The end user of live bait, the angler, shares the responsibility for preventing the spread of ruffe and other nonindigenous species. Regulatory agencies should enact regulations (if they do not currently have them) prohibiting the discarding of live bait in the water, and should stress this point in angler education. For additional protection against transport of ruffe, agencies may require that bait fish harvested for personal use be used in the same water where harvested. As an alternative approach, agencies should consider consistent regulations for commercial and non-commercial harvest and possession of bait fish.

The Committee recommends that the live bait dealers or industry groups develop a quality assurance program. For example, discrete lots of fish could be sealed and tagged as "clean bait", with a phone number and contact names to trace their source and provide further information. Such an approach may be effective advertising, outcompeting markets not certifying "clean bait".

If regulatory agencies encourage increased propagation of bait fish to prevent spread of ruffe or other nonindigenous fishes, the Committee recommends that this be accompanied by financial assistance to the regional industry for research and development. If this is not done, increased importation of bait fish from other states, where bait fish propagation is well established, would be required to meet the demand.

Some bait fish species in high demand, such as emerald shiners, are not cultured. When these species are harvested from the wild, harvesters should use gear and methods that minimize the risk of catching ruffe.

Training is needed for conservation officers to encourage consistent and effective enforcement of bait harvest and possession regulations.

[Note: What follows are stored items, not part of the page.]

(** The variables of [pkg/rpc]. *)
Record RpcVars := MkRpc {
  r_o : option ServerOptions;
  isUnixSockEnabled : bool;
  r_tunnel : Tunnel;
  r_dev : bool;                          (* whether the device was made *)
  server : option service;
  serving : bool;                        (* whether calls come in *)
  isRunning : bool;
  inUse : bool;
  r_startupErrors : chan error;
  r_isConfigured : chan bool;
  r_isReady : chan bool;
}.

Definition Rpc0 : RpcVars := MkRpc None false (MkTunnel None []) false None false false false (make 128) (make 1) (make 1).

Definition with_options (o : option ServerOptions) (t : Tunnel) (unix : bool) (r : RpcVars) : RpcVars :=
  MkRpc o unix t (r_dev r) (server r) (serving r) (isRunning r) (inUse r) (r_startupErrors r) (r_isConfigured r) (r_isReady r).
Definition with_dev (b : bool) (r : RpcVars) : RpcVars :=
  MkRpc (r_o r) (isUnixSockEnabled r) (r_tunnel r) b (server r) (serving r) (isRunning r) (inUse r) (r_startupErrors r) (r_isConfigured r) (r_isReady r).
Definition with_server (s : option service) (r : RpcVars) : RpcVars :=
  MkRpc (r_o r) (isUnixSockEnabled r) (r_tunnel r) (r_dev r) s (serving r) (isRunning r) (inUse r) (r_startupErrors r) (r_isConfigured r) (r_isReady r).
Definition with_serving (b : bool) (r : RpcVars) : RpcVars :=
  MkRpc (r_o r) (isUnixSockEnabled r) (r_tunnel r) (r_dev r) (server r) b (isRunning r) (inUse r) (r_startupErrors r) (r_isConfigured r) (r_isReady r).
Definition with_isRunning (b : bool) (r : RpcVars) : RpcVars :=
  MkRpc (r_o r) (isUnixSockEnabled r) (r_tunnel r) (r_dev r) (server r) (serving r) b (inUse r) (r_startupErrors r) (r_isConfigured r) (r_isReady r).
Definition with_inUse (b : bool) (r : RpcVars) : RpcVars :=
  MkRpc (r_o r) (isUnixSockEnabled r) (r_tunnel r) (r_dev r) (server r) (serving r) (isRunning r) b (r_startupErrors r) (r_isConfigured r) (r_isReady r).
Definition with_r_errors (c : chan error) (r : RpcVars) : RpcVars :=
  MkRpc (r_o r) (isUnixSockEnabled r) (r_tunnel r) (r_dev r) (server r) (serving r) (isRunning r) (inUse r) c (r_isConfigured r) (r_isReady r).
Definition with_r_configured (c : chan bool) (r : RpcVars) : RpcVars :=
  MkRpc (r_o r) (isUnixSockEnabled r) (r_tunnel r) (r_dev r) (server r) (serving r) (isRunning r) (inUse r) (r_startupErrors r) c (r_isReady r).
Definition with_r_ready (c : chan bool) (r : RpcVars) : RpcVars :=
  MkRpc (r_o r) (isUnixSockEnabled r) (r_tunnel r) (r_dev r) (server r) (serving r) (isRunning r) (inUse r) (r_startupErrors r) (r_isConfigured r) c.

Definition UnixPathFlag : string := "rpc-unix-listen".
Definition TunEnableFlag : string := "rpc-tun-enable".
Definition TunPortFlag : string := "rpc-tun-port".
Definition TunPeersFlag : string := "rpc-tun-peer".

(** ** Threads *)

Inductive thread :=
(** [seed.Run]: before the lock, in its three selects, about to say it is ready,
    waiting for the end of the context, reporting an error, shutting down *)
| SeedRun
| AwaitStorage
| AwaitP2p
| AwaitRpc
| SeedReady
| SeedRunning
| SeedFails (e : error)
| SeedStopsP2p
| SeedStopsRpc
| SeedStopped
(** [storage.Run]: before the lock, configuring, unlocking, sending, in its select,
    stopping the unlock service, collecting, about to say it is ready *)
| StorageRun
| StorageConfigures
| StorageUnlocks
| StorageSendsError (e : error)
| StorageSendsUnlocked
| StorageSelects
| StorageStopsRpc
| StorageCollects
| StorageReady
| StorageFails (e : error)
(** [Service.Unlock] *)
| Unlock (req : string)
| UnlockSends
(** [p2p.Run] *)
| P2pRun
| P2pReady
(** [rpc.RunWith] and [start] *)
| RunWith (s : service) (opts : list ServerOption)
| RpcConfigured (s : service)
| RpcServes (s : service)
| RpcStart
| StartTunnel
| TunnelFails (e : error)
| StartUnixSocket
| RpcRuns
| RpcReady
| RpcFails (e : error)
| Returned.

(** The channels a select receives from. *)
Inductive source :=
| StorageError | StorageIsLocked | StorageIsUnlocked | StorageIsReady
| P2pError | P2pIsReady
| RpcError | RpcIsConfigured | RpcIsReady
| CtxDone.

Section Seed.
Context `{Crypto, Addresses, Base58, P2pKeys}.

Record G := MkG {
  g_stg : Stg;
  g_viper : Viper;
  g_content : BadgerDB;
  g_p2p : P2p;
  g_rpc : RpcVars;
  seed_inUse : bool;
  seed_startupErrors : chan error;
  seed_isReadyChan : chan bool;
  seed_isShutdownChan : chan bool;
  ctx_done : bool;
}.

Definition G0 (v : Viper) (content : BadgerDB) : G :=
  MkG Stg0 v content P2p0 Rpc0 false (make 32) (make 1) (make 1) false.

Definition with_stg (s : Stg) (g : G) : G :=
  MkG s (g_viper g) (g_content g) (g_p2p g) (g_rpc g) (seed_inUse g) (seed_startupErrors g) (seed_isReadyChan g) (seed_isShutdownChan g) (ctx_done g).
Definition with_viper (v : Viper) (g : G) : G :=
  MkG (g_stg g) v (g_content g) (g_p2p g) (g_rpc g) (seed_inUse g) (seed_startupErrors g) (seed_isReadyChan g) (seed_isShutdownChan g) (ctx_done g).
Definition with_content (c : BadgerDB) (g : G) : G :=
  MkG (g_stg g) (g_viper g) c (g_p2p g) (g_rpc g) (seed_inUse g) (seed_startupErrors g) (seed_isReadyChan g) (seed_isShutdownChan g) (ctx_done g).
Definition with_p2p (p : P2p) (g : G) : G :=
  MkG (g_stg g) (g_viper g) (g_content g) p (g_rpc g) (seed_inUse g) (seed_startupErrors g) (seed_isReadyChan g) (seed_isShutdownChan g) (ctx_done g).
Definition with_rpc (r : RpcVars) (g : G) : G :=
  MkG (g_stg g) (g_viper g) (g_content g) (g_p2p g) r (seed_inUse g) (seed_startupErrors g) (seed_isReadyChan g) (seed_isShutdownChan g) (ctx_done g).
Definition with_seed_inUse (b : bool) (g : G) : G :=
  MkG (g_stg g) (g_viper g) (g_content g) (g_p2p g) (g_rpc g) b (seed_startupErrors g) (seed_isReadyChan g) (seed_isShutdownChan g) (ctx_done g).
Definition with_seed_errors (c : chan error) (g : G) : G :=
  MkG (g_stg g) (g_viper g) (g_content g) (g_p2p g) (g_rpc g) (seed_inUse g) c (seed_isReadyChan g) (seed_isShutdownChan g) (ctx_done g).
Definition with_seed_ready (c : chan bool) (g : G) : G :=
  MkG (g_stg g) (g_viper g) (g_content g) (g_p2p g) (g_rpc g) (seed_inUse g) (seed_startupErrors g) c (seed_isShutdownChan g) (ctx_done g).
Definition with_seed_shutdown (c : chan bool) (g : G) : G :=
  MkG (g_stg g) (g_viper g) (g_content g) (g_p2p g) (g_rpc g) (seed_inUse g) (seed_startupErrors g) (seed_isReadyChan g) c (ctx_done g).
Definition with_ctx_done (b : bool) (g : G) : G :=
  MkG (g_stg g) (g_viper g) (g_content g) (g_p2p g) (g_rpc g) (seed_inUse g) (seed_startupErrors g) (seed_isReadyChan g) (seed_isShutdownChan g) b.

(** What the outside answers to one step. *)
Record Ans := MkAns {
  a_fs : FS;
  a_gen : Key * option error;            (* [KeyGen] *)
  a_open : option error;                 (* [badger.Open] *)
  a_p2p : Starts;
  a_rnd : Z;                             (* [rand.Intn] *)
  a_fresh : PrivateKey;                  (* [NewPrivateKey] *)
  a_tun : option error;                  (* making the tunnel *)
  a_up : option error;                   (* bringing it up and listening in it *)
  a_unix : option error;                 (* listening on the socket *)
}.

Inductive effect :=
| Next (g : G) (t : thread) (started : list thread)
| Crash (p : panic).

(** [c <- x] in front of [t]; [None] while there is no room. *)
Definition sends {A} (x : A) (c : chan A) (k : chan A → G) (t : thread) : option effect :=
  match send x c with
  | Ret (Goes, c') => Some (Next (k c') t [])
  | Ret (Parks, _) => None
  | Panic p => Some (Crash p)
  end.

Definition put_rpc_error (e : error) (g : G) (t : thread) : option effect :=
  sends e (r_startupErrors (g_rpc g)) (λ c, with_rpc (with_r_errors c (g_rpc g)) g) t.
Definition put_storage_error (e : error) (g : G) (t : thread) : option effect :=
  sends e (startupErrors (g_stg g)) (λ c, with_stg (with_errors c (g_stg g)) g) t.
Definition put_unlocked (g : G) (t : thread) : option effect :=
  sends true (isUnlockedChan (g_stg g)) (λ c, with_stg (with_unlocked c (g_stg g)) g) t.

(** [rpc.Shutdown]: stopping waits for the calls that are answered. *)
Definition rpc_Shutdown (answering : bool) (r : RpcVars) : option RpcVars :=
  if negb (isRunning r) then Some r
  else if answering then None
  else Some (with_inUse false (with_isRunning false (with_serving false r))).

(** [RunWith] up to the announcement of its configuration. *)
Definition RunWith_configures (a : Ans) (s : service) (opts : list ServerOption) (g : G) : effect :=
  let r := g_rpc g in
  if inUse r then Next g Returned []
  else
    let o := apply_all opts in
    let unix := isUnixSockEnabled r || bool_decide (unixPath o ≠ "") in
    match configureTunnel (a_rnd a) (a_fresh a) o (r_tunnel r) with
    | Ret (o, t) => Next (with_rpc (with_options (Some o) t unix (with_inUse true r)) g) (RpcConfigured s) []
    | Panic p => Crash p
    end.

Training on species identification will be especially important if regulatory agencies adopt the Committee's recommendation on definition of bait fish.

Management of the live bait industry would benefit from additional research. Needs identified by the Committee include: biological assessment of populations of bait fish species in the Great Lakes; development of harvesting or sorting gear that is more selective to target species; more accurate information on the economic impact of the live bait industry; and a more detailed risk assessment of the bait industry as a vector of spreading nonindigenous species. The last point could be addressed by assembling data on the spread (or lack of spread) of other nonindigenous fish, for example white perch or rudd, to inland waters.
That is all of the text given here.